You’ve put in a lot of hard work to making your resume and cover letter exceptional, but as it is the case most times, a couple of weeks have gone by, and all you’ve got is total silence and reminders of acute unemployment in Nigeria occupying the news.
So, what’s a job seeker to do? You’re still interested, but you aren’t quite certain how to break the silence without being awkward. It turns out there are a lot of the things you’re worrying about – Should you call the recruiter? Should you stalk him/her on social media? Should you send an email?
So instead of stressing out, focus on how to follow up on a job application.
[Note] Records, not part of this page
(* ===== verification/_CoqProject ===== *)
-Q . S2P
Prelude.v
Types.v
Crypto.v
Hlc.v
HlcSpec.v
Sig.v
SigSpec.v
Crdt.v
CrdtLemmas.v
CrdtInv.v
CrdtReads.v
CrdtSpec.v
Replica.v
ReplicaSpec.v
SubGate.v
SubGateSpec.v
Gate.v
GateSpec.v
Peer.v
PeerSpec.v
Codec.v
Engine.v
Merkle.v
EngineLemmas.v
EngineBounds.v
Push.v
Outbound.v
Node.v
Samples.v
EngineSpec.v
SyncLemmas.v
MerkleSpec.v
NodeLemmas.v
PublishSpec.v
NodeOutbound.v
Network.v
NodeSpec.v
NetworkSpec.v
Durable.v
Reports.v
Watch.v
Registry.v
Hooks.v
Alias.v
Topics.v
TopicsSpec.v
Content.v
ContentSpec.v
Discovery.v
Rpc.v
RpcSpec.v
Sim.v
SimHeap.v
SimLemmas.v
StubNode.v
SimSamples.v
SimSpec.v
FloodSpec.v
SwarmNode.v
SwarmSim.v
1. Don’t call. Send an email
Know this: Most Nigerian recruiters don’t have a lot of bandwidth for phone calls from applicants. So, skip calling and simply send an email. It leaves a paper trail, which will help your chances, as the recruiter would have the time to properly consider your suitability.
Keep it simple, with few sentences on something specific like the next steps in the process to take. For example:
“Hi Raphael, I applied to the Staff Writer position 3 weeks ago and would like to get some information on the hiring process timeline. I’m very eager to learn more about this position, and any updates you can provide would be greatly appreciated.”
2. Never show desperation
It’s okay to show your interest in the job when following up. But you shouldn’t start begging for an interview during your initial check-in (never let unemployment do that to you). Be enthusiastic but not desperate. Remind the recruiter of your interest in the job, and back it up with specific examples of why you’d be a good fit:
“As I mentioned in my resume, I created strategies that increased readership by 15% in my previous role as a Writer, and I know I can make the same type of impact in this position.”
3. Don’t get overtly personal
Avoid getting too familiar, too soon by being overly casual with the hiring manager. Even a great initial interaction with him/her doesn’t give you license to stalk them on social media, send messages to their personal accounts or websites, or ask for recommendations. Recruiters may not appreciate applicants invading their personal space with inquiries about application statuses.
It’s better to ask recruiters up front whether and when you should follow up – it’s more safe and professional. Not respecting personal boundaries could send red flags and have you labeled as a potential stalker. And that’s risky business for your employment chances.